Back to course documents.
(a) You are required to submit the FIRST (1. The Demarcation Problem) and
then THREE MORE only of the short papers described below.
(b) They are intended to be short--500 to1000 words--but rich in content.
(c) The papers are due one week after the last paper of the relevant section
has been read in class. The deadlines indicated below are only estimates,
computed accordingly. They are provisional will probably change in response
to changes in our schedule of readings.
(d) Remember also my policies on
papers
In his December 20, 2005 verdict in the Dover
Intelligent Design trial, Judge John E. Jones III offered the "the
inescapable conclusion that ID is an interesting theological argument, but
that it is not science." What is your view of the issues in philosophy of
science raised by this trial?
Background: For a statement of the ID view, see
Michael J. Behe, "Molecular
Machines: Experimental Support for the Design Inference," Cosmic
Pursuit, March 1, 1998.
CHOOSE THREE OF:
The new literatures in models, analogies, simulations, mechanisms, and
experiment sometimes suggests that it offers a radically new way of thinking
about science in comparison to the traditional approach developed under the
heading of "the structure of theories" and that focusses on theory.

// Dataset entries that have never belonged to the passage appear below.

(** [handleRevoke]: [confirmed] is the answer to [confirm(...)]. *)
Definition handleRevoke (keyPrefix : string) (accessToken : option string)
    (confirmed : bool) (o : Fetch.Result unit) : list Effect :=
  if negb (truthy accessToken) then
    [Toast "Authentication Error" "Access token not found." true]
  else if negb confirmed then []
  else
    Delete keyPrefix (bearer accessToken) ::
    match o with
    | Fetch.Throws message => [Toast "Error revoking API key" message true]
    | Fetch.Responds response =>
        if negb (Fetch.ok response) then
          let errorDetail := "Failed to revoke API key: " +:+ Fetch.statusText response in
          let errorDetail :=
            match Fetch.json response with
            | Fetch.JsonParsed errorData => or_else (Fetch.detail errorData) errorDetail
            | Fetch.JsonThrows _ => errorDetail
            end in
          [Toast "Error revoking API key" errorDetail true]
        else
          [Toast "API Key Revoked"
                 ("Key with prefix " +:+ keyPrefix +:+ " has been revoked.") false;
           FetchApiKeys]
    end.

Inductive View :=
| LoadingKeys
| ErrorText (message : string)
| NoKeys
| Table (rows : list ApiKey).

What is your view of this claim?
Inductive inference in science attracts optimists and pessimists. The
pessimists are skeptical that evidence can have anything like the inductive
reach that science attributes to it; but then they must explain the success
of science. The optimists gaze in wonder at the power of evidence in science;
yet now they must come up with an account of how that success comes about.
What is your view of this matter?
It is generally accepted that a successful science must explain the
relevant phenomena. Conforming to them and even predicting them in minute
detail, is not enough.
Why is it not enough?
We are often reminded that that science is the best antidote to the
metaphysical flights of fancy to which we humans are prone. Antirealists
merely wish to resist the creation of new metaphysical flights within science
itself, whereas scientific realists regard this caution as unnecessary and
excessive in a domain already narrowly constrained by evidence. Both
motivations seem sound, yet the debate persists.

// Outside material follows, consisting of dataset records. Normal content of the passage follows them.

(** * Inertia Physics Lab: the simulation core of [InertiaGame.tsx]

    The component keeps one [GameState] bundle and updates it through
    [setGameState] updaters.  This development embeds the physics stepper
    ([updatePhysics]), the launch gesture handlers, [resetGame] and
    [nextLevel] as functions on that bundle, and the React plumbing around
    them as a small transition system ([World], [Event], [step]).

    JavaScript numbers are kept behind the interface [Number], so that every
    definition is written once, with the operators of the source.  Two
    instances are given: IEEE 754 binary64 ([Binary64], the arithmetic the
    browser runs) and exact rationals ([Exact], the same operators without
    rounding).  What a frame adds and multiplies is stated for every
    arithmetic; [Exact] carries the comparisons with the walls, the launch
    and the score. *)

From Stdlib Require Import QArith Qabs Qpower Qround Floats List ZArith Lia Lqa Bool
  String.
Import ListNotations.

Set Implicit Arguments.
Close Scope Q_scope.
Open Scope nat_scope.

(* ================================================================== *)
(** ** Numbers *)

(** The operations [InertiaGame.tsx] performs on values of type [number]. *)
Class Number : Type := {
  num : Type;
  lit : Q -> num;                  (* a numeric literal of the source *)
  add : num -> num -> num;         (* a + b *)
  sub : num -> num -> num;         (* a - b *)
  mul : num -> num -> num;         (* a * b *)
  neg : num -> num;                (* -a *)
  leb : num -> num -> bool;        (* a <= b *)
  ltb : num -> num -> bool;        (* a < b *)
  Math_abs : num -> num;
  Math_max : num -> num -> num;
  Math_min : num -> num -> num
}.

Declare Scope js_scope.
Delimit Scope js_scope with js.
Notation "a + b" := (add a b) : js_scope.
Notation "a - b" := (sub a b) : js_scope.
Notation "a * b" := (mul a b) : js_scope.
Notation "- a" := (neg a) : js_scope.
Notation "a <=? b" := (leb a b) (at level 70, no associativity) : js_scope.
Notation "a <? b" := (ltb a b) (at level 70, no associativity) : js_scope.
Notation "a >=? b" := (leb b a) (at level 70, no associativity) : js_scope.
Notation "a >? b" := (ltb b a) (at level 70, no associativity) : js_scope.

(** *** Exact rationals *)

(** The operators without rounding, overflow or NaN.  A product of the
    browser is the rounded one: a closed form such as [v (1 - f)^n] holds
    at this instance and not at [Binary64]. *)

Definition Qltb (a b : Q) : bool := negb (Qle_bool b a).
Definition Qmax (a b : Q) : Q := if Qle_bool a b then b else a.
Definition Qmin (a b : Q) : Q := if Qle_bool a b then a else b.

Definition Exact : Number := {|
  num := Q;
  lit := fun q => q;
  add := Qplus;
  sub := Qminus;
  mul := Qmult;
  neg := Qopp;
  leb := Qle_bool;
  ltb := Qltb;
  Math_abs := Qabs;
  Math_max := Qmax;
  Math_min := Qmin
|}.

(** *** IEEE 754 binary64 *)

Module B64.

Definition of_Z (z : Z) : float :=
  let m := PrimFloat.of_uint63 (Uint63.of_Z (Z.abs z)) in
  if (z <? 0)%Z then PrimFloat.opp m else m.

(** A decimal literal denotes the double nearest to its value.  Numerator
    and denominator of the literals of the source are small integers,
    which are doubles, and the division is correctly rounded. *)
Definition lit (q : Q) : float :=
  PrimFloat.div (of_Z (Qnum q)) (of_Z (Zpos (Qden q))).

Definition is_neg_zero (a : float) : bool :=
  PrimFloat.is_zero a && PrimFloat.get_sign a.

(** [Math.max] and [Math.min] of ECMAScript: NaN is contagious and
    [-0] is smaller than [+0]. *)
Definition max (a b : float) : float :=
  if PrimFloat.is_nan a || PrimFloat.is_nan b then PrimFloat.nan
  else if PrimFloat.ltb a b then b
  else if PrimFloat.ltb b a then a
  else if is_neg_zero a then b else a.

Definition min (a b : float) : float :=
  if PrimFloat.is_nan a || PrimFloat.is_nan b then PrimFloat.nan
  else if PrimFloat.ltb a b then a
  else if PrimFloat.ltb b a then b
  else if is_neg_zero a then a else b.

End B64.

Definition Binary64 : Number := {|
  num := float;
  lit := B64.lit;
  add := PrimFloat.add;
  sub := PrimFloat.sub;
  mul := PrimFloat.mul;
  neg := PrimFloat.opp;
  leb := PrimFloat.leb;
  ltb := PrimFloat.ltb;
  Math_abs := PrimFloat.abs;
  Math_max := B64.max;
  Math_min := B64.min
|}.

(** [a.slice(-k)] for [k > 0]: the last [k] elements of [a]. *)
Definition slice_last {A : Type} (k : nat) (a : list A) : list A :=
  skipn (List.length a - k) a.

(* ================================================================== *)
(** ** Data model *)

Section Model.

Context {N : Number}.
Local Open Scope js_scope.

Record Point : Type := mkPoint { px : num; py : num }.

(** [interface GameObject] *)
Record GameObject : Type := mkObject {
  id : string;
  x : num;
  y : num;
  vx : num;
  vy : num;
  mass : num;
  color : string;
  trail : list Point;
  size : num
}.

(** [interface GameState].  [level] indexes [LEVELS]; it starts at 0 and is
    only ever assigned [Math.min(level + 1, LEVELS.length - 1)], so it is a
    natural number. *)
Record GameState : Type := mkState {
  objects : list GameObject;
  friction : num;
  gravity : bool;
  isLaunching : bool;
  launchStart : option Point;
  currentMouse : option Point;
  level : nat;
  score : num;
  isPlaying : bool
}.

(** The part of the [<canvas>] element the stepper reads. *)
Record Canvas : Type := mkCanvas { width : num; height : num }.

Record Level : Type := mkLevel {
  name : string;
  description : string;
  lfriction : num;
  lgravity : bool;
  target : string
}.

Definition LEVELS : list Level := [
  mkLevel "Frictionless Space"
          "Launch objects in space with no friction. Notice how they keep moving!"
          (lit 0) false
          "Launch an object and observe continuous motion";
  mkLevel "Air Resistance"
          "Add friction to see how external forces slow down objects"
          (lit 0.02) false
          "Compare motion with and without friction";
  mkLevel "Gravity Field"
          "Add gravity to see how forces change object motion"
          (lit 0.01) true
          "Launch objects and watch gravity affect their path";
  mkLevel "Real World"
          "Full physics with friction and gravity like on Earth"
          (lit 0.03) true
          "Master inertia in realistic conditions"
].

(** The argument of [useState]. *)
Definition initialState : GameState := {|
  objects := [];
  friction := lit 0;
  gravity := false;
  isLaunching := false;
  launchStart := None;
  currentMouse := None;
  level := 0;
  score := lit 0;
  isPlaying := false
|}.

(** *** Field assignments [newObj.f = v] *)

Definition set_x (v : num) (o : GameObject) : GameObject :=
  mkObject (id o) v (y o) (vx o) (vy o) (mass o) (color o) (trail o) (size o).
Definition set_y (v : num) (o : GameObject) : GameObject :=
  mkObject (id o) (x o) v (vx o) (vy o) (mass o) (color o) (trail o) (size o).
Definition set_vx (v : num) (o : GameObject) : GameObject :=
  mkObject (id o) (x o) (y o) v (vy o) (mass o) (color o) (trail o) (size o).
Definition set_vy (v : num) (o : GameObject) : GameObject :=
  mkObject (id o) (x o) (y o) (vx o) v (mass o) (color o) (trail o) (size o).
Definition set_trail (t : list Point) (o : GameObject) : GameObject :=
  mkObject (id o) (x o) (y o) (vx o) (vy o) (mass o) (color o) t (size o).

(** [{ ...s, objects: os }] *)
Definition set_objects (os : list GameObject) (s : GameState) : GameState :=
  mkState os (friction s) (gravity s) (isLaunching s) (launchStart s)
          (currentMouse s) (level s) (score s) (isPlaying s).

(* ================================================================ *)
(** ** The physics stepper *)

(** The callback of [prevState.objects.map] in [updatePhysics]; the
    statements of the source in their order, each rebinding [newObj]. *)
Definition updateObject (canvas : option Canvas) (prevState : GameState)
           (obj : GameObject) : GameObject :=
  let newObj := obj in
  (* Apply gravity *)
  let newObj :=
    if gravity prevState then set_vy (vy newObj + lit 0.3) newObj
    else newObj in
  (* Apply friction *)
  let newObj :=
    if friction prevState >? lit 0 then
      let newObj := set_vx (vx newObj * (lit 1 - friction prevState)) newObj in
      set_vy (vy newObj * (lit 1 - friction prevState)) newObj
    else newObj in
  (* Update position *)
  let newObj := set_x (x newObj + vx newObj) newObj in
  let newObj := set_y (y newObj + vy newObj) newObj in
  (* Add to trail *)
  let newObj :=
    set_trail (trail newObj ++ [mkPoint (x newObj) (y newObj)]) newObj in
  let newObj :=
    if (50 <? List.length (trail newObj))%nat
    then set_trail (slice_last 50 (trail newObj)) newObj
    else newObj in
  (* Bounce off walls *)
  match canvas with
  | Some canvas =>
      let newObj :=
        if (x newObj <=? size newObj)
           || (x newObj >=? width canvas - size newObj)
        then
          let newObj := set_vx (vx newObj * - lit 0.8) newObj in
          set_x (Math_max (size newObj)
                          (Math_min (width canvas - size newObj) (x newObj)))
                newObj
        else newObj in
      let newObj :=
        if (y newObj <=? size newObj)
           || (y newObj >=? height canvas - size newObj)
        then
          let newObj := set_vy (vy newObj * - lit 0.8) newObj in
          set_y (Math_max (size newObj)
                          (Math_min (height canvas - size newObj) (y newObj)))
                newObj
        else newObj in
      newObj
  | None => newObj
  end.

(** The updater passed to [setGameState] by [updatePhysics];
    [canvas] is [canvasRef.current]. *)
Definition updatePhysics (canvas : option Canvas) (prevState : GameState)
  : GameState :=
  let newObjects := map (updateObject canvas prevState) (objects prevState) in
  set_objects newObjects prevState.

(* ================================================================ *)
(** ** Launching, resetting, changing level *)

(** The two draws of [Math.random] in [createObject]: the id string
    [Math.random().toString(36).substr(2, 9)] and the palette index
    [Math.floor(Math.random() * colors.length)]. *)
Record Random : Type := mkRandom { rnd_id : string; rnd_color : nat }.

Definition colors : list string :=
  ["#ff6b6b"; "#4ecdc4"; "#45b7d1"; "#96ceb4"; "#ffeaa7"; "#dda0dd"]%string.

Definition createObject (rnd : Random) (x y vx vy : num) : GameObject := {|
  id := rnd_id rnd;
  x := x;
  y := y;
  vx := vx;
  vy := vy;
  mass := lit 1;
  color := nth (rnd_color rnd) colors ""%string;
  trail := [];
  size := lit 20
|}.

(** The handlers below read two states: [gameState], the state of the
    render their closure was created in, and [prev], the state the updater
    passed to [setGameState] receives.  A handler that returns before
    calling [setGameState] leaves [prev] as it is. *)

(** [p] is [(e.clientX - rect.left, e.clientY - rect.top)]. *)
Definition handleCanvasMouseDown (canvas : option Canvas) (p : Point)
           (prev : GameState) : GameState :=
  match canvas with
  | None => prev
  | Some _ =>
      mkState (objects prev) (friction prev) (gravity prev)
              true (Some p) (Some p)
              (level prev) (score prev) true
  end.

Definition handleCanvasMouseMove (canvas : option Canvas) (p : Point)
           (gameState prev : GameState) : GameState :=
  if negb (isLaunching gameState) then prev
  else match canvas with
       | None => prev
       | Some _ =>
           mkState (objects prev) (friction prev) (gravity prev)
                   (isLaunching prev) (launchStart prev) (Some p)
                   (level prev) (score prev) (isPlaying prev)
       end.

Definition handleCanvasMouseUp (rnd : Random) (gameState prev : GameState)
  : GameState :=
  match isLaunching gameState, launchStart gameState, currentMouse gameState with
  | true, Some start, Some mouse =>
      let vx := (px mouse - px start) * lit 0.2 in
      let vy := (py mouse - py start) * lit 0.2 in
      let newObject := createObject rnd (px start) (py start) vx vy in
      mkState (objects prev ++ [newObject]) (friction prev) (gravity prev)
              false None None
              (level prev) (score prev + Math_abs vx + Math_abs vy)
              (isPlaying prev)
  | _, _, _ => prev
  end.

What is your view of this matter?
While causation seems to figure centrally in every science, we seem unable
to generate a universally admissible account of its nature.
What is your view of this matter?
In comparing reductionist and antireductionist theses, the reductionist
theses tend to be the most precisely articulated and they also draw the most
criticism. The antireductionist theses tend to be stated more vaguely,
typically as the negation of a reductionist theses.
Are we to conclude the reductionism is precisely hopeless and
antireductionism vaguely promising?
Proponents of disunity point to the patchwork character in the actual
practice of sciencists. Yet a commonly received lore of those practising
scientists is that their practice is unified by an overarching theory.
How can they be so wrong about their own practices?
The era of writing the grand account of scientific change--paradigms and
revolution, research programmes, progress and problems--has passed. There is
now a growing sentiment that it was far too ambitious in seeking sweeping
statements about the essential nature of all science.
Was it too ambitious? What in your view have we learned from these
projects?
A paper in philosophy of physics or philosophy of biology, in which a non-trivial thesis is clearly stated and argued for cogently.